*** Record set ***

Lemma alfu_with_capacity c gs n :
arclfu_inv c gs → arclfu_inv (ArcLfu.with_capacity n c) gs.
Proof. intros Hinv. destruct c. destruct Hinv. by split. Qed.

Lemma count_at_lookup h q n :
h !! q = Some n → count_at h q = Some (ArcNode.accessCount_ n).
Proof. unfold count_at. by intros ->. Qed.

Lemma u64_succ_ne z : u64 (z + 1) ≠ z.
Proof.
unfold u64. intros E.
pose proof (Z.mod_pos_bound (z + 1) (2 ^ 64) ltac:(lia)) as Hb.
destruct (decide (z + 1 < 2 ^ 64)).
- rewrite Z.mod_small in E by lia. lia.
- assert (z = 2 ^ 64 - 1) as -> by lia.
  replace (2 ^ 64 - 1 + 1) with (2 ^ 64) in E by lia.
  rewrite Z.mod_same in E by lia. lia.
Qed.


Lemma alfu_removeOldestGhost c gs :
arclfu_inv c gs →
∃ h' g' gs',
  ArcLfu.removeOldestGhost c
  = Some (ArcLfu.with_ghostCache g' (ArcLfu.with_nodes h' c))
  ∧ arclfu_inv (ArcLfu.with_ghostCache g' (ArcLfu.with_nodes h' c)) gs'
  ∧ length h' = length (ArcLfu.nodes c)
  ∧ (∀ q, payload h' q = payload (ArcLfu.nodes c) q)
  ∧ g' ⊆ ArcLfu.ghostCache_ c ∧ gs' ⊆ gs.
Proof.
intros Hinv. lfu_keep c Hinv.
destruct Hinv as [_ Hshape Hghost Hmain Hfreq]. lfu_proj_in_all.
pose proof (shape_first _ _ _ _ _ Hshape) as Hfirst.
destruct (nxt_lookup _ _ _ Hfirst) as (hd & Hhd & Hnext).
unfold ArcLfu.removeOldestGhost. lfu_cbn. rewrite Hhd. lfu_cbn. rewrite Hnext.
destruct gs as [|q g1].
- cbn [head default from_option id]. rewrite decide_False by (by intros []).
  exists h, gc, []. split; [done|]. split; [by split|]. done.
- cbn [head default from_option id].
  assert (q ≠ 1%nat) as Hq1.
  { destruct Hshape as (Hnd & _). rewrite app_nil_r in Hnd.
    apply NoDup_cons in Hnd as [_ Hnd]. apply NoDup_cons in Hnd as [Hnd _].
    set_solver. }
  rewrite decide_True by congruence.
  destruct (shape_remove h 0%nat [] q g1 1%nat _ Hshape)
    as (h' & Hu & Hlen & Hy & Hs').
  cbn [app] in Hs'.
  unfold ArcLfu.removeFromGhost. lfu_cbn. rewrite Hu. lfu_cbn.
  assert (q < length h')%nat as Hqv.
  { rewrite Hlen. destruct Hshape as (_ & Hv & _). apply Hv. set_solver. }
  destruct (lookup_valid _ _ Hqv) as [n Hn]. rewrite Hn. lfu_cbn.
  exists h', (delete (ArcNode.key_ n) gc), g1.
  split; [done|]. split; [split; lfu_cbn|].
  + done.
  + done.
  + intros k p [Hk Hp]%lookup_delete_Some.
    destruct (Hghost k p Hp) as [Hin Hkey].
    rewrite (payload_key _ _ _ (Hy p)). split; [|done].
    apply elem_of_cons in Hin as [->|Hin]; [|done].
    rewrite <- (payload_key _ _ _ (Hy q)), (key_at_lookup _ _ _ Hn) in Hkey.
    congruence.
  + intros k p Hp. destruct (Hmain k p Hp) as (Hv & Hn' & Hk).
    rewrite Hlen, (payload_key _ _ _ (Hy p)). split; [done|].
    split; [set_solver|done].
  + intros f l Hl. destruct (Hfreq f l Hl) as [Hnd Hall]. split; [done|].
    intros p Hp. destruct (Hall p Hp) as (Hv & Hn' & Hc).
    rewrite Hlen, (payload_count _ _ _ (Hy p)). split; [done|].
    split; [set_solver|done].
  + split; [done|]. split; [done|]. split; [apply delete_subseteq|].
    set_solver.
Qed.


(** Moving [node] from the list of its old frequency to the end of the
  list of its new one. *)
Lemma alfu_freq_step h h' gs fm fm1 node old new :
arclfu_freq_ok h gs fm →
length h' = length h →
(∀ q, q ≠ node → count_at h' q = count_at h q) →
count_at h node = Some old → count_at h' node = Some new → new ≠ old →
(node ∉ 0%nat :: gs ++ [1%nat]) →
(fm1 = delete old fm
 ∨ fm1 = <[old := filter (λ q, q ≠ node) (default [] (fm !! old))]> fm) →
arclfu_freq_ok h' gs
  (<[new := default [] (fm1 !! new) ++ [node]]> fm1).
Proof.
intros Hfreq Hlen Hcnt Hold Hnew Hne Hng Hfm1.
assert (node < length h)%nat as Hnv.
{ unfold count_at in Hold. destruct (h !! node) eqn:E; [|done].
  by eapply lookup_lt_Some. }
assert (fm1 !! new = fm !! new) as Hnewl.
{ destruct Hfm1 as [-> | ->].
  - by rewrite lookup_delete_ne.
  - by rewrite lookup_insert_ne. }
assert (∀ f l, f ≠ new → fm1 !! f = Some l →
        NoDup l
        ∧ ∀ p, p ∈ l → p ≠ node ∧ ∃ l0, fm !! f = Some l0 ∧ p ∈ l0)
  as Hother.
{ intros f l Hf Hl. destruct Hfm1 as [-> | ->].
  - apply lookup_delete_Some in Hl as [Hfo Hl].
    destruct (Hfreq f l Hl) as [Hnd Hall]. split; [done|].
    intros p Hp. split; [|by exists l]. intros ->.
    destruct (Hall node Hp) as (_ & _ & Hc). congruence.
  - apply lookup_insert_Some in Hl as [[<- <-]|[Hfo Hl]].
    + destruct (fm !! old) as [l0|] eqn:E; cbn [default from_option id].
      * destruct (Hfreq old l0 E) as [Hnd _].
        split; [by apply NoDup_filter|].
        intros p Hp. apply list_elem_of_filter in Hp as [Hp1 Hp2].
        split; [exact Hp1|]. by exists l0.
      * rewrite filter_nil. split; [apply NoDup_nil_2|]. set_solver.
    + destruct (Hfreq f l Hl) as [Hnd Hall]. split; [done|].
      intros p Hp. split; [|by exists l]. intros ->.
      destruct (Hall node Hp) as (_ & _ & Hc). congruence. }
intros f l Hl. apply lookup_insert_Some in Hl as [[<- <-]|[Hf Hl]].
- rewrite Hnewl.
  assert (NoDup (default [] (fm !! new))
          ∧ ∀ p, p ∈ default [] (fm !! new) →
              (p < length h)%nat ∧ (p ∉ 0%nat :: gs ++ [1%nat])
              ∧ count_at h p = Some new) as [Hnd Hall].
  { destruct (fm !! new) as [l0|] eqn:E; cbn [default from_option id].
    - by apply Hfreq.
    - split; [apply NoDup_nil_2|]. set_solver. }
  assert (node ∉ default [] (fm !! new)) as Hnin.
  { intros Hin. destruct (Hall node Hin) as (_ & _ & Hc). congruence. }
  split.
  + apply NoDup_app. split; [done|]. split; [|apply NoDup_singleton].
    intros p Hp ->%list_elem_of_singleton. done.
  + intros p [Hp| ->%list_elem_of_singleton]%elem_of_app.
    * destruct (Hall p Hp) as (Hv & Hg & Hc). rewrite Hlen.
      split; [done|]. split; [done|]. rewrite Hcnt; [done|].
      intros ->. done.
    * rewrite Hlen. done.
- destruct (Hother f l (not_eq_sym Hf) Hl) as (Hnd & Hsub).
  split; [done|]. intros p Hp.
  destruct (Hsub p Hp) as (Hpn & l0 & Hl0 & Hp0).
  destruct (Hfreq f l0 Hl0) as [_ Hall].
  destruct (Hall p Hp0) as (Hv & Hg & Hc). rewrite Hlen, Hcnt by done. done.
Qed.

*** End of Record set ***
*** Record set ***

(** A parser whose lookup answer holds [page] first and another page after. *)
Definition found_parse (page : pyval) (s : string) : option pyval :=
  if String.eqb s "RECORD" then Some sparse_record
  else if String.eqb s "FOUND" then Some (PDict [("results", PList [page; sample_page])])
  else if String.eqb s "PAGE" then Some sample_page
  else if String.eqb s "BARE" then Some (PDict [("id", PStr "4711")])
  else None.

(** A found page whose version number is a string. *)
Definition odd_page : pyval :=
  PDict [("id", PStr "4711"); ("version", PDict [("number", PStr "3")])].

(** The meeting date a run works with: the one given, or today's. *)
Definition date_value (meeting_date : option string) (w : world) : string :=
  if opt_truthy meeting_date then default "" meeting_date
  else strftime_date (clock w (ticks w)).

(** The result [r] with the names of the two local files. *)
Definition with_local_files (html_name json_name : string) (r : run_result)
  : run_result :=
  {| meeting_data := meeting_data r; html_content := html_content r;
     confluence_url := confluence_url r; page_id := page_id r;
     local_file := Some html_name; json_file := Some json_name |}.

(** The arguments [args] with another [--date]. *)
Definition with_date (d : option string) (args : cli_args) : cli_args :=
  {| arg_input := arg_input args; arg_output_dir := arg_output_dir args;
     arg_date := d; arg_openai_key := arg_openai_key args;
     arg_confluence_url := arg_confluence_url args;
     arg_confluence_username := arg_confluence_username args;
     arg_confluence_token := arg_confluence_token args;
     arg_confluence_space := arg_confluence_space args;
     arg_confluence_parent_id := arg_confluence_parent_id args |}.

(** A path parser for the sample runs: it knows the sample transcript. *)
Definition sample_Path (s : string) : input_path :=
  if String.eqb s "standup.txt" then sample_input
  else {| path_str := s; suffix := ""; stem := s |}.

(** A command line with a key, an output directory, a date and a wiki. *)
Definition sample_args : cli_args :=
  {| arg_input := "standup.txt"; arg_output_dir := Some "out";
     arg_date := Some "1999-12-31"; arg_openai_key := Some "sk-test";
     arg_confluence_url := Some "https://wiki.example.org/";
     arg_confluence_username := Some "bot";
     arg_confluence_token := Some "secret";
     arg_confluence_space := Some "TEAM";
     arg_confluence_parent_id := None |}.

*** End of Record set ***

▶ _What the task requires_: Out of the data above, give again only the lines starting at the one holding "local_file := Some" and ending at the one holding "arg_confluence_parent_id := None", unchanged.

▶ _Result of this exercise_:
     local_file := Some html_name; json_file := Some json_name |}.

(** The arguments [args] with another [--date]. *)
Definition with_date (d : option string) (args : cli_args) : cli_args :=
  {| arg_input := arg_input args; arg_output_dir := arg_output_dir args;
     arg_date := d; arg_openai_key := arg_openai_key args;
     arg_confluence_url := arg_confluence_url args;
     arg_confluence_username := arg_confluence_username args;
     arg_confluence_token := arg_confluence_token args;
     arg_confluence_space := arg_confluence_space args;
     arg_confluence_parent_id := arg_confluence_parent_id args |}.

(** A path parser for the sample runs: it knows the sample transcript. *)
Definition sample_Path (s : string) : input_path :=
  if String.eqb s "standup.txt" then sample_input
  else {| path_str := s; suffix := ""; stem := s |}.

(** A command line with a key, an output directory, a date and a wiki. *)
Definition sample_args : cli_args :=
  {| arg_input := "standup.txt"; arg_output_dir := Some "out";
     arg_date := Some "1999-12-31"; arg_openai_key := Some "sk-test";
     arg_confluence_url := Some "https://wiki.example.org/";
     arg_confluence_username := Some "bot";
     arg_confluence_token := Some "secret";
     arg_confluence_space := Some "TEAM";
     arg_confluence_parent_id := None |}.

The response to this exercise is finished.